Nothing below is to be printed except the lines between the line holding "Definition sde_hdmi_info_of_members" and the line holding "Inductive object : Type", inclusive, each exactly as it appears.

Dataset excerpts:
== == ==

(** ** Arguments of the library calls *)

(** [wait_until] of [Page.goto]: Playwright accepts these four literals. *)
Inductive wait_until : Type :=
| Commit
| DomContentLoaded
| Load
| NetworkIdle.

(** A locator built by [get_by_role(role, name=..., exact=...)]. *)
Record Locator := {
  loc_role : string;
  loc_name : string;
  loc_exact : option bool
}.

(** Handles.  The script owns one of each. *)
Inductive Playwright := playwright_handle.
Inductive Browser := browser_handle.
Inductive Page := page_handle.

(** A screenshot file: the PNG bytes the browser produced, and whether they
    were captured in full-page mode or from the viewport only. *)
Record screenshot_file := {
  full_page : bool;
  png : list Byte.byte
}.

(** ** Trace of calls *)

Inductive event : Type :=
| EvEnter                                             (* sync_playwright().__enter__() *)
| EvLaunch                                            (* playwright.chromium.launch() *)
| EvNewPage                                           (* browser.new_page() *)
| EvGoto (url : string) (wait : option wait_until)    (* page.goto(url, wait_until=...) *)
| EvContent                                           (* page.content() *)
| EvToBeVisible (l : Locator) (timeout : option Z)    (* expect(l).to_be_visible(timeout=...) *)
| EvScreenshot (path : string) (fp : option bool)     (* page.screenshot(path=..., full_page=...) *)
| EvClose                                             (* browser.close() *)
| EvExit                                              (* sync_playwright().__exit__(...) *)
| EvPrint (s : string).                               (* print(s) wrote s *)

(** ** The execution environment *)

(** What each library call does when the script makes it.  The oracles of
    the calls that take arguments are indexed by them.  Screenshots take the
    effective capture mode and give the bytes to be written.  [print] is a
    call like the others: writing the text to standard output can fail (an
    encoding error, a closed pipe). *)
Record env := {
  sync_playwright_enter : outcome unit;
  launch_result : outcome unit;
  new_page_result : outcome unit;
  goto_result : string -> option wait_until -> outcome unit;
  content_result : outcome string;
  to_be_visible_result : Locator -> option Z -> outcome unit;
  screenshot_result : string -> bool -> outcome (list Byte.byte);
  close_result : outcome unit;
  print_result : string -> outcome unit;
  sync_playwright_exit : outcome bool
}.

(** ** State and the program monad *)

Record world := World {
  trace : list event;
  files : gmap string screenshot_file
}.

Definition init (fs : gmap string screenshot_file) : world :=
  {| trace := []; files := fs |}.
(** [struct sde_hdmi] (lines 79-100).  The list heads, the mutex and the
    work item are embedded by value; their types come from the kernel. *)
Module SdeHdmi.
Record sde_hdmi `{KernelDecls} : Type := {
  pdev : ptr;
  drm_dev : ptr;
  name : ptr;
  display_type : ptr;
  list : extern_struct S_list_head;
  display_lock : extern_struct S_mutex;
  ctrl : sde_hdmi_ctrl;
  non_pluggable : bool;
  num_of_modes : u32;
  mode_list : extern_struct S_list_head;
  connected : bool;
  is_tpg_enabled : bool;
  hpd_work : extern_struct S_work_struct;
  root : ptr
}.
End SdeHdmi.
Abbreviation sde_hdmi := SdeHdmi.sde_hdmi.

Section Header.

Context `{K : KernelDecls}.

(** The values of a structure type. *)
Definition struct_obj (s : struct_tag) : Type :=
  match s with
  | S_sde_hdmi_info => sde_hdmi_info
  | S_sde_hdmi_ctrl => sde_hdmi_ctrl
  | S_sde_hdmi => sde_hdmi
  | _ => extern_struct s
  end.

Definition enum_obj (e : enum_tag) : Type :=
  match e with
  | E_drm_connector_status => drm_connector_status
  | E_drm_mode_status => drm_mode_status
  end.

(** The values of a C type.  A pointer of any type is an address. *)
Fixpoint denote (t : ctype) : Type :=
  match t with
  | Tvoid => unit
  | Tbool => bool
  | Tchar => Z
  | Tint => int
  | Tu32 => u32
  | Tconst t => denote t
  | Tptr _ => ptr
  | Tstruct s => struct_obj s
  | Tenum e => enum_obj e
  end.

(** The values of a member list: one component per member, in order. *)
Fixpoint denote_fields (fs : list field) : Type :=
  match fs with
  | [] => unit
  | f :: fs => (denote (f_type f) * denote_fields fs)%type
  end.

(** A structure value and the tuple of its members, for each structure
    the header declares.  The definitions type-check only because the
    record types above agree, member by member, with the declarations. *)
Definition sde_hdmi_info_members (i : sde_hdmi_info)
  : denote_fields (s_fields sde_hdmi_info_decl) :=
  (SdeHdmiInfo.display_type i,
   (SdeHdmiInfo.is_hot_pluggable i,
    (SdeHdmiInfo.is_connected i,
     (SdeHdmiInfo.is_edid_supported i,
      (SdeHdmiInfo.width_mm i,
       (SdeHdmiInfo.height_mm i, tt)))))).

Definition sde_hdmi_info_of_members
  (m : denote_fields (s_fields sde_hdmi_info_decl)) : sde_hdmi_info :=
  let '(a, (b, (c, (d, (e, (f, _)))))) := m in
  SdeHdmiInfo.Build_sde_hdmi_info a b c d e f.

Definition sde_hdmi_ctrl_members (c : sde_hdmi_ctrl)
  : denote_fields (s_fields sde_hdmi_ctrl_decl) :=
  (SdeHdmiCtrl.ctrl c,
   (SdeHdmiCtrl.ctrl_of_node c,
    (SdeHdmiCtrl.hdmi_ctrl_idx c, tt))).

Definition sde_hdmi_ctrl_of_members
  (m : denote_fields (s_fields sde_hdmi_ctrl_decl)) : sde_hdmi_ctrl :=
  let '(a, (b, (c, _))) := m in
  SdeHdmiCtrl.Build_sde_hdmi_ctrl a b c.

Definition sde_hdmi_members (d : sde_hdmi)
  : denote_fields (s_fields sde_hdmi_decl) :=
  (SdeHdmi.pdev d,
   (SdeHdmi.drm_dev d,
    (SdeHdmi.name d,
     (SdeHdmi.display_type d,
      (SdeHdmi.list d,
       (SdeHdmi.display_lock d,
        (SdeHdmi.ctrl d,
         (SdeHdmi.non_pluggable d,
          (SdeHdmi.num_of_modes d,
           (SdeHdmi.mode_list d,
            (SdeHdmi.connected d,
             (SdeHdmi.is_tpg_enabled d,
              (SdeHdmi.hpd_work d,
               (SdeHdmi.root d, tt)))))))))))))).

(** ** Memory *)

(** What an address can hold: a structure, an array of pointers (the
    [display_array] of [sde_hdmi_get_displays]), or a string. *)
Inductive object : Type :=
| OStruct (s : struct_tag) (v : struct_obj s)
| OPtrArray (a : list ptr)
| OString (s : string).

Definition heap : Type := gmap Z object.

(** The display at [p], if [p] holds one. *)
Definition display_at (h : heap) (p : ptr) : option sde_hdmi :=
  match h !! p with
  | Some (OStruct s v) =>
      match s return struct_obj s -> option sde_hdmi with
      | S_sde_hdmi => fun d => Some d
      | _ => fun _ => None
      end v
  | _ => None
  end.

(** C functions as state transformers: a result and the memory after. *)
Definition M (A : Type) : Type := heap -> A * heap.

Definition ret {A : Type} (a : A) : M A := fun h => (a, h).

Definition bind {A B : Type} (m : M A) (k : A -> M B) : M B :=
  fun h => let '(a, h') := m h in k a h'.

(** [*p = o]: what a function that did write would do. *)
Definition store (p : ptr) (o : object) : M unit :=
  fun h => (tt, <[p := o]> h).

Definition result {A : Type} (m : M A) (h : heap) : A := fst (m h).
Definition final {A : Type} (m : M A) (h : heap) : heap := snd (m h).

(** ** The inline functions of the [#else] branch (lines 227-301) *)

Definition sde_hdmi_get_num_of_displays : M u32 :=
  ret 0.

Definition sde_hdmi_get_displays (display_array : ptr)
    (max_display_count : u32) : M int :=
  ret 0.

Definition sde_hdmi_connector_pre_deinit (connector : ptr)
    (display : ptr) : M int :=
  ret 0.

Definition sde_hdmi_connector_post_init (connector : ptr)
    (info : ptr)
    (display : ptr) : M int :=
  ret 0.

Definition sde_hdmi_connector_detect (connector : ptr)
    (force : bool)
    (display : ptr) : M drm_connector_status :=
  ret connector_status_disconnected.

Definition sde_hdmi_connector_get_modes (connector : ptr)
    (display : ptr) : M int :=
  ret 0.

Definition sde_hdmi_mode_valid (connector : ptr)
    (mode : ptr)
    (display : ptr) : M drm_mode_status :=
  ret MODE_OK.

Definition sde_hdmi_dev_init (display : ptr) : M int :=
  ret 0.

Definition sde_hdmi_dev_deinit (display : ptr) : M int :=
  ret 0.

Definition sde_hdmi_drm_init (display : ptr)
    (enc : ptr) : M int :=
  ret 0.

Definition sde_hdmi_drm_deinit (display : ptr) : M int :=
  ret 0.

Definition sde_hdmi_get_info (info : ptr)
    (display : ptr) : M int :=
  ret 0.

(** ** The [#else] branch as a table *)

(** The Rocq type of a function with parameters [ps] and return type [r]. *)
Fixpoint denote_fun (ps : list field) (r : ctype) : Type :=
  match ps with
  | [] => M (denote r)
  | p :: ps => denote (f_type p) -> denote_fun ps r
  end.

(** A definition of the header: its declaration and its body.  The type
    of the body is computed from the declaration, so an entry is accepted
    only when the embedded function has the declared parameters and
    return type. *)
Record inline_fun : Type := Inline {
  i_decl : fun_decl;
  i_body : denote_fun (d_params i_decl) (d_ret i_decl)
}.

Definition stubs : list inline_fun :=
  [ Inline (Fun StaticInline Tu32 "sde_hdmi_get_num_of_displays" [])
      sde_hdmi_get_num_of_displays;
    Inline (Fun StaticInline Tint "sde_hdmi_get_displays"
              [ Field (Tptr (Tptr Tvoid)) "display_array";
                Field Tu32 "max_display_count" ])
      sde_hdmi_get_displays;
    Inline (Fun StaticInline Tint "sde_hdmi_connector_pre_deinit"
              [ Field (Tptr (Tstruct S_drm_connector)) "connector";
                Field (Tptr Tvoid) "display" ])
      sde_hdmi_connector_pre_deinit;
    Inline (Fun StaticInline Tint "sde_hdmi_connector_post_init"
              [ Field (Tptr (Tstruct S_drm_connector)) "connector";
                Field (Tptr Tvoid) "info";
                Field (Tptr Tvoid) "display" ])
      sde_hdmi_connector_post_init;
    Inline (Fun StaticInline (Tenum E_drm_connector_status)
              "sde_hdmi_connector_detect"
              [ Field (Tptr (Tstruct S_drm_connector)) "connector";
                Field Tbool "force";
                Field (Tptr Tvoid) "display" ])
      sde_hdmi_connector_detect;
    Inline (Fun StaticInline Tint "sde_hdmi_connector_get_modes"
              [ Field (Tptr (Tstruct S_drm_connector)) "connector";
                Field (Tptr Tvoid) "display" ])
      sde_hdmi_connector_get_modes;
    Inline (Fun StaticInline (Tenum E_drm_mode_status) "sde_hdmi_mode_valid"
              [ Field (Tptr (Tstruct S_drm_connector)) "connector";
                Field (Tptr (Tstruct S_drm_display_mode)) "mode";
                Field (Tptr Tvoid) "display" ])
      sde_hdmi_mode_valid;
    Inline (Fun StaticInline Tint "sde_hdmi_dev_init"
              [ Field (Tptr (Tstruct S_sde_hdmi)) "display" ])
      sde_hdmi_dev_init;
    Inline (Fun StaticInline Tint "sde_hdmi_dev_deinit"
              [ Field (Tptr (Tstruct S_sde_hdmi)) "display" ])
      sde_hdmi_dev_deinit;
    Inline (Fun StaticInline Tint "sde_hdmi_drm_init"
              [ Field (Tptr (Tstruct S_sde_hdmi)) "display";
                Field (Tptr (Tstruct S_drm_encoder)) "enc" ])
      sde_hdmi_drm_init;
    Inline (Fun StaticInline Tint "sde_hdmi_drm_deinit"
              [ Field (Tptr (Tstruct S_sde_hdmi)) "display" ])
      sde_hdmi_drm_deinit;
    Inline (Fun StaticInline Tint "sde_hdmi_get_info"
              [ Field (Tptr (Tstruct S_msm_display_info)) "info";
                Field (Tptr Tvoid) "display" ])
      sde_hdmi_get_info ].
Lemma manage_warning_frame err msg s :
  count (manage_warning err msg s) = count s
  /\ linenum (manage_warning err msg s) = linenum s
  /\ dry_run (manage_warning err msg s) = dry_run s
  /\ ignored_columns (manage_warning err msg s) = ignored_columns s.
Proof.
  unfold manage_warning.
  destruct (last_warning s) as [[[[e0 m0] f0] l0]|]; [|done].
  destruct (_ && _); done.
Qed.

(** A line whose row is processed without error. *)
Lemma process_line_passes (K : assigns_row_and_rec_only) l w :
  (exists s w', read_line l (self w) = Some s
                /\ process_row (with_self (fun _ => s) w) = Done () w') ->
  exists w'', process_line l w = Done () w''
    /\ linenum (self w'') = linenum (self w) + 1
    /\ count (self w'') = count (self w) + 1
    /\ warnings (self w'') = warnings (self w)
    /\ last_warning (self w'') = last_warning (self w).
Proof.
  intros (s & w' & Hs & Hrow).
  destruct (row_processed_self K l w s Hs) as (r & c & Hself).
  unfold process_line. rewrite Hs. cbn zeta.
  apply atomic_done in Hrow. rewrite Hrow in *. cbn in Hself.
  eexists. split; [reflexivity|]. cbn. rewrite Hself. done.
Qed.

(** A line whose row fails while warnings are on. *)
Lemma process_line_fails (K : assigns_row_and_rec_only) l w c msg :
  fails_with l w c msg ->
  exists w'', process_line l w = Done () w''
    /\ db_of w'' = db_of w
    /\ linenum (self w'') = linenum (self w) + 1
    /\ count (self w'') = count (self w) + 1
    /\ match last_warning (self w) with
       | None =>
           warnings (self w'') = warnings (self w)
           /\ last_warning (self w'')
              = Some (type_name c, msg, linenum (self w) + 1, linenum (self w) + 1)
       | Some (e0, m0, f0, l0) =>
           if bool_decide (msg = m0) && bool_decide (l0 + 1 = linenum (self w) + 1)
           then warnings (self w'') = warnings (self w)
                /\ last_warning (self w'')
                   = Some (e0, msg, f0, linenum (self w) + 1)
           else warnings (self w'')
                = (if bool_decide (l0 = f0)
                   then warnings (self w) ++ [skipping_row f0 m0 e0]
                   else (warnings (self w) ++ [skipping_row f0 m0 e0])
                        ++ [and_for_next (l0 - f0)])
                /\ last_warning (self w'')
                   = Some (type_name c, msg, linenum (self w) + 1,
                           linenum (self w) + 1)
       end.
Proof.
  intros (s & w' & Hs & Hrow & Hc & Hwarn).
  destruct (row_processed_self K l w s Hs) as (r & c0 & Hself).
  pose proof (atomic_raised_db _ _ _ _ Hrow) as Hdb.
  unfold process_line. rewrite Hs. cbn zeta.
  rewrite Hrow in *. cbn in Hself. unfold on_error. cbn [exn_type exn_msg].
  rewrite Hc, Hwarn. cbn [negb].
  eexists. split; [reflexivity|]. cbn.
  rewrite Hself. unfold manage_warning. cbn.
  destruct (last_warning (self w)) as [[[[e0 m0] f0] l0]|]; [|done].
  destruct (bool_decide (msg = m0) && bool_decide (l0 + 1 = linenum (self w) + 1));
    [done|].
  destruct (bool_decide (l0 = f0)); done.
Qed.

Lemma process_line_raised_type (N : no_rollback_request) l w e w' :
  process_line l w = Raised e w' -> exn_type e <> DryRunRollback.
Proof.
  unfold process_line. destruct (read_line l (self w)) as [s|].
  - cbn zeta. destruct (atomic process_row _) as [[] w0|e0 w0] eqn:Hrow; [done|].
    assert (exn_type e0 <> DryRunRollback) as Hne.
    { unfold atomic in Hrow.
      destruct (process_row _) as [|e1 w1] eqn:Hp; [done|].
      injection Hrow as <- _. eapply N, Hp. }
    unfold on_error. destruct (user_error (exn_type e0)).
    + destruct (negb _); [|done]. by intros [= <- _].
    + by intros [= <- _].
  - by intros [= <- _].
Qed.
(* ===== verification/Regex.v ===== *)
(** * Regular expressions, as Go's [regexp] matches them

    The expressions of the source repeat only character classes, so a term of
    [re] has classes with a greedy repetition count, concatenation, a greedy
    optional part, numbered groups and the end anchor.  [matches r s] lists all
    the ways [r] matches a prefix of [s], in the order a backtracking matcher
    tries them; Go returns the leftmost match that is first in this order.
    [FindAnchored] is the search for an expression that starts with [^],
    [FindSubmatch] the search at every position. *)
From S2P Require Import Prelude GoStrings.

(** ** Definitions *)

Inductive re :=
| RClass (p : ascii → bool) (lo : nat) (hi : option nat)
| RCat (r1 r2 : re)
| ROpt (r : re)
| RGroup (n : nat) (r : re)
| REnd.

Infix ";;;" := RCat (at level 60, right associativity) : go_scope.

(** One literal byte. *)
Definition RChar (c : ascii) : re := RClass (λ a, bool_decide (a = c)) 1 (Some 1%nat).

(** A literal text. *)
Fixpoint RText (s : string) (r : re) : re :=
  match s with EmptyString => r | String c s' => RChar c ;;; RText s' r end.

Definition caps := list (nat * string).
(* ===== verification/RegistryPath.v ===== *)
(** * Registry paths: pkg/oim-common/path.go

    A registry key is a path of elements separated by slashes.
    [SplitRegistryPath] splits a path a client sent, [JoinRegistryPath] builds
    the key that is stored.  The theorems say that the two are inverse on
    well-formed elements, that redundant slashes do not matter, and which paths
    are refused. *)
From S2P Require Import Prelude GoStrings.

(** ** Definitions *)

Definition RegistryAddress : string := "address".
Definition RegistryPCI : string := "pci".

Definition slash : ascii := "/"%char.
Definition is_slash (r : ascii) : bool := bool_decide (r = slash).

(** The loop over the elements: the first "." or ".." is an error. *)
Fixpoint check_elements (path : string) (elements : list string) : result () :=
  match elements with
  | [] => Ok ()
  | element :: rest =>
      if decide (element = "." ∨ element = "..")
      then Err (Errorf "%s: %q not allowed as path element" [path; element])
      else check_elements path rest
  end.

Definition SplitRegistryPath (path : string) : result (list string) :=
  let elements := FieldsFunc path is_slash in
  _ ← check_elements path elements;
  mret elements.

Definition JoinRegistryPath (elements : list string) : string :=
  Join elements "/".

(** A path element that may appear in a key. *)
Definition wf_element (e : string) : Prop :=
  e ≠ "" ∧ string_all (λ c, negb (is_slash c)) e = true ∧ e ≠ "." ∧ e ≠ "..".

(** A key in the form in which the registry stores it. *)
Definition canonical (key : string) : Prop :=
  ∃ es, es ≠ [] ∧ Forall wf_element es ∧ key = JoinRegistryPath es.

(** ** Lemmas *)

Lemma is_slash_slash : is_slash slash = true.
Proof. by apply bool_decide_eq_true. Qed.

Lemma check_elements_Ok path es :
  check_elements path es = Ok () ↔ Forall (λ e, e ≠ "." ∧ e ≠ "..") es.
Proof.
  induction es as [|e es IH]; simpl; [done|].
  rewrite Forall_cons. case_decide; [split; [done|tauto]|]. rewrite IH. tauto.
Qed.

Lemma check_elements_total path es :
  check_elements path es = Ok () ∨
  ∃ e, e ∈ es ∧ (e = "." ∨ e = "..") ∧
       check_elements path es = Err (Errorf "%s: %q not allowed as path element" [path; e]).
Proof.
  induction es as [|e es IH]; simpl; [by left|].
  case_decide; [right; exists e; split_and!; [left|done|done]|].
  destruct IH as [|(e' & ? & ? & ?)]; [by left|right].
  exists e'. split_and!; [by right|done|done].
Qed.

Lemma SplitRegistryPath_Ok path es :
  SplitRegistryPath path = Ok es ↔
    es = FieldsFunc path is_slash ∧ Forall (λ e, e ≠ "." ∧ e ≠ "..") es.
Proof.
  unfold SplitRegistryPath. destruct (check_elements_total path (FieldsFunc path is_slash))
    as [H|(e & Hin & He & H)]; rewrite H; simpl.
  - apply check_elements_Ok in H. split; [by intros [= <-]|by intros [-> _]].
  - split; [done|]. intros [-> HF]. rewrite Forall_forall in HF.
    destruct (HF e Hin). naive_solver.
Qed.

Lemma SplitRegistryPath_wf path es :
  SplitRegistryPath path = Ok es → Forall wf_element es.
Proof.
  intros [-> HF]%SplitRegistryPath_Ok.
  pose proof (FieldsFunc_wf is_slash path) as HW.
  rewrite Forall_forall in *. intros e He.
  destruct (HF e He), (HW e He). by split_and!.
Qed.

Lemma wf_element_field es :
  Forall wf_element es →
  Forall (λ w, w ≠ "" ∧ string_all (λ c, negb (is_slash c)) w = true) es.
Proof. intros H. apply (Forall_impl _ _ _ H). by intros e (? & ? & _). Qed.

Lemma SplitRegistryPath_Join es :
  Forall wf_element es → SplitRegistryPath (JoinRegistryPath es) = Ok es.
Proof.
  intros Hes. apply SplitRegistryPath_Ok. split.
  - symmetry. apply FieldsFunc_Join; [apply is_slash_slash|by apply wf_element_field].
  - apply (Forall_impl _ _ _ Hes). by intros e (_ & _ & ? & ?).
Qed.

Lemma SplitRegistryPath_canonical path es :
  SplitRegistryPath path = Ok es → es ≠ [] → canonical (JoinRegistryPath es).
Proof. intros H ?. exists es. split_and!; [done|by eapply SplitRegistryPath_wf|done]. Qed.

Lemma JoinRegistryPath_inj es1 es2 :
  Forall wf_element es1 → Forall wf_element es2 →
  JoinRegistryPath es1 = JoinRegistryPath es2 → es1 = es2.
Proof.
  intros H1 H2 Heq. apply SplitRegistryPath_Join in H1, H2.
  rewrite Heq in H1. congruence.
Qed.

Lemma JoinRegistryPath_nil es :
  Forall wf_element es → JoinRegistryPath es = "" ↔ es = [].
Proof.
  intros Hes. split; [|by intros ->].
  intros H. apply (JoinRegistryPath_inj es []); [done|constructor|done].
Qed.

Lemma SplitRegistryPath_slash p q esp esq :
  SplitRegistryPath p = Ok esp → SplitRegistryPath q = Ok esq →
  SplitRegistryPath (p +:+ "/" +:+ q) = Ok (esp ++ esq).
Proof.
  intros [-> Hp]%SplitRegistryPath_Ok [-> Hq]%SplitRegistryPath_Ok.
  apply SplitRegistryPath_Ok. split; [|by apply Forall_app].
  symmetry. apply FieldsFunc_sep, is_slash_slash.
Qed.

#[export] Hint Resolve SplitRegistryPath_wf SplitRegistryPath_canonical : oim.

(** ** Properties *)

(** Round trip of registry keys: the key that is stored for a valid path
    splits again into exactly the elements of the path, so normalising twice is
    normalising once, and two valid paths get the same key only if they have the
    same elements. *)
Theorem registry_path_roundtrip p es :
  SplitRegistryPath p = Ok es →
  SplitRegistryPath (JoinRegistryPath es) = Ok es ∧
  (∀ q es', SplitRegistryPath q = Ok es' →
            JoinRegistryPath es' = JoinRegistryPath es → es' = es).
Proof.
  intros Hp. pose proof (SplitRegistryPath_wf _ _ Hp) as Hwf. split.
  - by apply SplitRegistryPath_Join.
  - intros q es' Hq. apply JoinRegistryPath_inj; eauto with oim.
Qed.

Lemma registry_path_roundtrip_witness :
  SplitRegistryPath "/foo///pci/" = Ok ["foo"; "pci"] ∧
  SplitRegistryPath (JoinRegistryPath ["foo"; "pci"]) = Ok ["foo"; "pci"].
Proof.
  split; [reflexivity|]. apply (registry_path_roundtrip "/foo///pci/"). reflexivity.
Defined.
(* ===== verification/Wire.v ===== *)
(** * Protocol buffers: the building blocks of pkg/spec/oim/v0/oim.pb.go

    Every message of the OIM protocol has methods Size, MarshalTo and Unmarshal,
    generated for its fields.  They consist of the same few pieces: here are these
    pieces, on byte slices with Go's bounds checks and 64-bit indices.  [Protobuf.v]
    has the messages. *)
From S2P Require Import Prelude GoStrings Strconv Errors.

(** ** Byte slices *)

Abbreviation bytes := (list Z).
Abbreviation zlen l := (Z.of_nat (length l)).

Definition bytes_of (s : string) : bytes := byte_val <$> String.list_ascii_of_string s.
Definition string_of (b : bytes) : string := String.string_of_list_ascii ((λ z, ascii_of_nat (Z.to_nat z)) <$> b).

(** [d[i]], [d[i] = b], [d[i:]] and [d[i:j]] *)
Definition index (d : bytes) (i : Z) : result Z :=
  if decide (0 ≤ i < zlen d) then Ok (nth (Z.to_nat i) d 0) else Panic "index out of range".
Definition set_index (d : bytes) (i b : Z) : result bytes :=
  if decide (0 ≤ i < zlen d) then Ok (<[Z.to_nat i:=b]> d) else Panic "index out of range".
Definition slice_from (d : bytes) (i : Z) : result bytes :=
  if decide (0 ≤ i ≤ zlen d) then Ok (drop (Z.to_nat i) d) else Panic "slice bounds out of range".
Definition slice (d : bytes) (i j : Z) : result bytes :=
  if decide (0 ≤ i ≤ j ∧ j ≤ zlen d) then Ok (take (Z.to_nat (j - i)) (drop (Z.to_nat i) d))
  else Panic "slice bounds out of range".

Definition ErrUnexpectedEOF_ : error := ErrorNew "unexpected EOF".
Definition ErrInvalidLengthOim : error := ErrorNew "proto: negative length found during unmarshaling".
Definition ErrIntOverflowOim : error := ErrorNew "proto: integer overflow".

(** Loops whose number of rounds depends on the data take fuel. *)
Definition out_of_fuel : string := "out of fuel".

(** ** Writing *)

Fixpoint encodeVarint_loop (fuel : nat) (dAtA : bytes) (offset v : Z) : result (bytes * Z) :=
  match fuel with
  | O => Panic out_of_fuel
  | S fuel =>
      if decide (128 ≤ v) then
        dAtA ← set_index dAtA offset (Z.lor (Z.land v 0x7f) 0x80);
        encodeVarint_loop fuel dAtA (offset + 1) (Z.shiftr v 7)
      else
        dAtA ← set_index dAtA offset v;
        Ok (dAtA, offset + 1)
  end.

== == ==

▸ Written solution:
Definition sde_hdmi_info_of_members
  (m : denote_fields (s_fields sde_hdmi_info_decl)) : sde_hdmi_info :=
  let '(a, (b, (c, (d, (e, (f, _)))))) := m in
  SdeHdmiInfo.Build_sde_hdmi_info a b c d e f.

Definition sde_hdmi_ctrl_members (c : sde_hdmi_ctrl)
  : denote_fields (s_fields sde_hdmi_ctrl_decl) :=
  (SdeHdmiCtrl.ctrl c,
   (SdeHdmiCtrl.ctrl_of_node c,
    (SdeHdmiCtrl.hdmi_ctrl_idx c, tt))).

Definition sde_hdmi_ctrl_of_members
  (m : denote_fields (s_fields sde_hdmi_ctrl_decl)) : sde_hdmi_ctrl :=
  let '(a, (b, (c, _))) := m in
  SdeHdmiCtrl.Build_sde_hdmi_ctrl a b c.

Definition sde_hdmi_members (d : sde_hdmi)
  : denote_fields (s_fields sde_hdmi_decl) :=
  (SdeHdmi.pdev d,
   (SdeHdmi.drm_dev d,
    (SdeHdmi.name d,
     (SdeHdmi.display_type d,
      (SdeHdmi.list d,
       (SdeHdmi.display_lock d,
        (SdeHdmi.ctrl d,
         (SdeHdmi.non_pluggable d,
          (SdeHdmi.num_of_modes d,
           (SdeHdmi.mode_list d,
            (SdeHdmi.connected d,
             (SdeHdmi.is_tpg_enabled d,
              (SdeHdmi.hpd_work d,
               (SdeHdmi.root d, tt)))))))))))))).

(** ** Memory *)

(** What an address can hold: a structure, an array of pointers (the
    [display_array] of [sde_hdmi_get_displays]), or a string. *)
Inductive object : Type :=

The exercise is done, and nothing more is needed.